- **What you should do**:
The response must consist of the lines below from the one with "apply list.Forall_cons in Hok as [Hx Hok]." through the one with "induction p as", exactly as they appear and with both ends kept.

- **Data for the task**:

Lemma isNumber_inv s : isNumber s = true -> s <> [] /\ Forall (fun c => is_digit c = true) s.
Proof.
  unfold isNumber. intros H. bools. split; [by destruct s|].
  apply List.Forall_forall. by apply forallb_forall.
Qed.

Lemma range_token_chars r : range_ok r ->
  range_token r <> [] /\ Forall (fun c => token_char c = true) (range_token r).
Proof.
  intros (H1 & H2 & H3).
  destruct (code_text (cr_start r)) as [Ha _]; [lia|]. destruct (code_text (cr_end r)) as [Hb _]; [lia|].
  apply isNumber_inv in Ha as [Na Ha], Hb as [Nb Hb].
  assert (Hd : forall s, Forall (fun c => is_digit c = true) s -> Forall (fun c => token_char c = true) s).
  { intros s Hs. eapply Forall_impl; [|exact Hs]. intros c Hc. unfold token_char. by rewrite Hc. }
  unfold range_token. destruct (_ =? _); [by auto|]. split.
  - by destruct (string_of_Z (cr_start r)).
  - apply Forall_app. split; [auto|]. apply Forall_app. split; [|auto].
    by apply Forall_singleton.
Qed.

Lemma filter_plain s : Forall (fun c => is_space c = false) s ->
  List.filter (fun c => negb (is_space c)) s = s.
Proof. induction 1 as [|c s Hc _ IH]; simpl; [done|]. by rewrite Hc, IH. Qed.

Lemma parse_range_token r : range_ok r -> parseToken (range_token r) = Some r.
Proof.
  intros Hr. destruct (range_token_chars r Hr) as [Hne Hc].
  assert (Hsp : Forall (fun c => is_space c = false) (range_token r)).
  { eapply Forall_impl; [|exact Hc]. intros c Hx. by apply token_char_plain in Hx as [? _]. }
  destruct Hr as (H1 & H2 & H3).
  destruct (code_text (cr_start r)) as [Na Da]; [lia|]. destruct (code_text (cr_end r)) as [Nb Db]; [lia|].
  assert (Hdash : forall s, isNumber s = true -> Forall (fun c => c <> DASH) s).
  { intros s [_ Hs]%isNumber_inv. eapply Forall_impl; [|exact Hs].
    intros c Hx. unfold is_digit, DASH in *. bools. lia. }
  assert (Hno : forall s, isNumber s = true -> existsb (Z.eqb DASH) s = false).
  { intros s Hs%Hdash. induction Hs as [|c s Hc' _ IH]; cbn [existsb]; [done|].
    apply orb_false_iff. split; [apply Z.eqb_neq; congruence|done]. }
  assert (Hv : forall z, 100 <= z <= 599 -> isValidCode z = true).
  { intros z Hz. unfold isValidCode. lia. }
  unfold parseToken. rewrite trim_plain, filter_plain by done.
  destruct (range_token r) as [|c0 cs] eqn:Et; [done|]. rewrite <- Et. clear Hne Hc Hsp.
  unfold range_token in *. destruct (cr_start r =? cr_end r) eqn:E; bools.
  - rewrite Hno, Na, Da, Hv by (done || lia). destruct r; simpl in *. by subst.
  - rewrite existsb_app. simpl. rewrite orb_true_r.
    rewrite (split_char_app DASH), split_char_plain by auto.
    rewrite Na, Nb, Da, Db, !Hv by lia. simpl.
    destruct (cr_end r <? cr_start r) eqn:E2; bools; [lia|]. by destruct r.
Qed.

(** In a normal form every range ends before all the later ones start. *)
Lemma separated_tail a l : separated (a :: l) -> separated l.
Proof. destruct l; [done|]. by intros [_ H]. Qed.

Lemma separated_before a l : Forall range_ok l -> separated (a :: l) ->
  Forall (fun y => cr_end a + 1 < cr_start y) l.
Proof.
  intros Hok. revert a. induction Hok as [|b l Hb Hl IH]; intros a H; [constructor|].
  destruct H as [H1 H2]. constructor; [done|]. eapply Forall_impl; [|apply (IH b H2)].
  intros y Hy. cbv beta in Hy. destruct Hb as (? & ? & ?). lia.
Qed.

Lemma insert_last x acc : Forall (fun y => cr_start y < cr_start x) acc ->
  insert_range x acc = acc ++ [x].
Proof.
  induction 1 as [|y acc Hy _ IH]; simpl; [done|].
  assert (E : range_leb y x = true).
  { unfold range_leb. destruct (cr_start y =? cr_start x) eqn:E; bools; lia. }
  by rewrite E, IH.
Qed.

Lemma sort_separated l : forall acc, separated l -> Forall range_ok l ->
  Forall (fun y => Forall (fun x => cr_start y < cr_start x) l) acc ->
  fold_left (fun acc r => insert_range r acc) l acc = acc ++ l.
Proof.
  induction l as [|x l IH]; intros acc Hs Hok Ha; cbn [fold_left]; [by rewrite app_nil_r|].
  apply list.Forall_cons in Hok as [Hx Hok].
  rewrite insert_last.
  - rewrite IH; [by rewrite <- app_assoc|by eapply separated_tail|done|].
    apply Forall_app. split.
    + eapply Forall_impl; [|exact Ha]. intros y Hy. by apply list.Forall_cons in Hy as [_ Hy].
    + apply Forall_singleton. eapply Forall_impl; [|by apply separated_before].
      intros y Hy. cbv beta in Hy. destruct Hx as (? & ? & ?). lia.
  - eapply Forall_impl; [|exact Ha]. intros y Hy. by apply list.Forall_cons in Hy as [Hy _].
Qed.

Lemma merge_separated l : forall acc, separated (rev acc ++ l) ->
  fold_left merge_step l acc = rev l ++ acc.
Proof.
  induction l as [|x l IH]; intros acc Hs; cbn [fold_left]; [done|].
  assert (E : merge_step acc x = x :: acc).
  { destruct acc as [|a acc]; [done|]. simpl in *.
    assert (H : cr_end a + 1 < cr_start x).
    { clear IH. rewrite <- app_assoc in Hs. simpl in Hs. revert Hs. generalize (rev acc) as p.
      induction p as [|y p IHp]; intros Hs; [by destruct Hs|]. apply IHp.
      simpl in Hs. by apply separated_tail in Hs. }
    destruct (cr_end a + 1 <? cr_start x) eqn:E; bools; [done|lia]. }
  rewrite E, IH; [simpl; by rewrite <- app_assoc|]. simpl. by rewrite <- app_assoc.
Qed.

Lemma mergeRanges_normal l : separated l -> Forall range_ok l -> mergeRanges l = l.
Proof.
  intros Hs Hok. unfold mergeRanges, sort_ranges.
  rewrite sort_separated by (done || constructor). simpl.
  rewrite merge_separated by done. by rewrite app_nil_r, rev_involutive.
Qed.

(** ** The parser *)

(** The result of an accepted text. *)
Lemma parse_rules_ok input :
  pr_ok (parseHttpStatusCodeRules input) = true ->
  let p := parseHttpStatusCodeRules input in
  let segments := segments_of (trim (input_text input)) in
  pr_ranges p = mergeRanges (omap parseToken segments) /\
  Forall (fun s => is_Some (parseToken s)) segments /\
  pr_tokens p = map range_token (pr_ranges p) /\
  pr_normalized p = join (js ",") (pr_tokens p) /\ pr_invalidTokens p = [].
Proof.
  unfold parseHttpStatusCodeRules. cbv zeta.
  destruct (trim (input_text input)) as [|c raw]; [intros _; split_and!; done|].
  destruct (parse_segments (segments_of (c :: raw)) [] []) as [rs bs] eqn:E.
  destruct bs as [|b bs]; [|done]. intros _. simpl.
  apply parse_segments_spec in E as (new & bad & -> & Hbad & _ & -> & Hb). simpl in Hbad. subst bad.
  split_and!; try done.
  induction (segments_of (c :: raw)) as [|s segs IH]; [constructor|]. simpl in Hb.
  destruct (parseToken s) eqn:E; [|done]. constructor; [by eexists|auto].
Qed.
(* ===== verification/NavFacts.v ===== *)
(** What the header of the site shows after the editor saved it ([NavModules]). *)
From Stdlib Require Import ZArith Lia Bool String.
From stdpp Require Import base list option sets.
From S2P Require Import Prelude JsString JsNumber Types JsValue Collections Runtime Json JsonText Schema Structure Conversations AuthSession NavModules.

(** * Keys of parsed objects *)

Lemma json_put_keys k v l :
  map fst (json_put k v l) = if bool_decide (k ∈ map fst l) then map fst l else map fst l ++ [k].
Proof.
  induction l as [|[k' w] l IH]; [done|]. cbn [json_put]. destruct (str_eqb_reflect k k') as [->|Hk].
  - cbn [map fst]. rewrite bool_decide_true; [done|]. by left.
  - cbn [map fst]. rewrite IH. destruct (decide (k ∈ map fst l)) as [Hin|Hin].
    + rewrite !bool_decide_true; [done|by right|done].
    + rewrite !bool_decide_false; [done| |done]. by intros [?|?]%elem_of_cons.
Qed.
Lemma json_put_nodup k v l : NoDup (map fst l) -> NoDup (map fst (json_put k v l)).
Proof.
  intros Hd. rewrite json_put_keys. case_bool_decide as Hin; [done|]. apply list.NoDup_app. split; [done|].
  split; [|by apply NoDup_singleton]. by intros x Hx ->%list_elem_of_singleton.
Qed.

(** The members of an object that is read have different keys. *)
Definition unique_members (v : jsvalue) : Prop :=
  match v with JObj fields => NoDup (map fst fields) | _ => True end.
Lemma distinct_id {K} `{EqDecision K} (l : list K) : NoDup l -> distinct l = l.
Proof.
  unfold distinct. intros Hd.
  enough (H : forall m : list (K * unit), NoDup (map fst m ++ l) -> map fst (fold_left (fun m k => mput k tt m) l m) = map fst m ++ l) by (by apply (H [])).
  clear Hd. induction l as [|k l IH]; intros m Hd; cbn [fold_left]; [by rewrite app_nil_r|].
  assert (Hk : map fst (mput k tt m) = map fst m ++ [k]).
  { rewrite mput_keys, bool_decide_false; [done|]. apply list.NoDup_app in Hd as (_ & Hd & _). intros Hin. apply (Hd k Hin). by left. }
  rewrite IH, Hk, <- app_assoc; [done|]. by rewrite Hk, <- app_assoc.
Qed.

Lemma ignored_again text : ignored_models (join [COMMA] (ignored_models text)) = ignored_models text.
Proof.
  unfold ignored_models. set (l := List.filter truthy (map trim (split_char COMMA text))). assert (Hn : Forall model_name (distinct l)).
  { pose proof (listed_names text) as H. fold l in H. rewrite Forall_forall in H |- *. intros m Hm. apply H. by apply (proj2 (distinct_spec l) m) in Hm. }
  rewrite names_listed by done. apply distinct_id. apply distinct_spec.
Qed.

Lemma holds_put (obj : members) k v : holds obj (Put k v) <-> own obj (js k) = Some v.
Proof. done. Qed.
Lemma fld_own (obj : members) k v : own obj (js k) = Some v -> fld obj k = v.
Proof. apply member_own. Qed.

- **Result for this exercise**:
  apply list.Forall_cons in Hok as [Hx Hok].
  rewrite insert_last.
  - rewrite IH; [by rewrite <- app_assoc|by eapply separated_tail|done|].
    apply Forall_app. split.
    + eapply Forall_impl; [|exact Ha]. intros y Hy. by apply list.Forall_cons in Hy as [_ Hy].
    + apply Forall_singleton. eapply Forall_impl; [|by apply separated_before].
      intros y Hy. cbv beta in Hy. destruct Hx as (? & ? & ?). lia.
  - eapply Forall_impl; [|exact Ha]. intros y Hy. by apply list.Forall_cons in Hy as [Hy _].
Qed.

Lemma merge_separated l : forall acc, separated (rev acc ++ l) ->
  fold_left merge_step l acc = rev l ++ acc.
Proof.
  induction l as [|x l IH]; intros acc Hs; cbn [fold_left]; [done|].
  assert (E : merge_step acc x = x :: acc).
  { destruct acc as [|a acc]; [done|]. simpl in *.
    assert (H : cr_end a + 1 < cr_start x).
    { clear IH. rewrite <- app_assoc in Hs. simpl in Hs. revert Hs. generalize (rev acc) as p.
      induction p as [|y p IHp]; intros Hs; [by destruct Hs|]. apply IHp.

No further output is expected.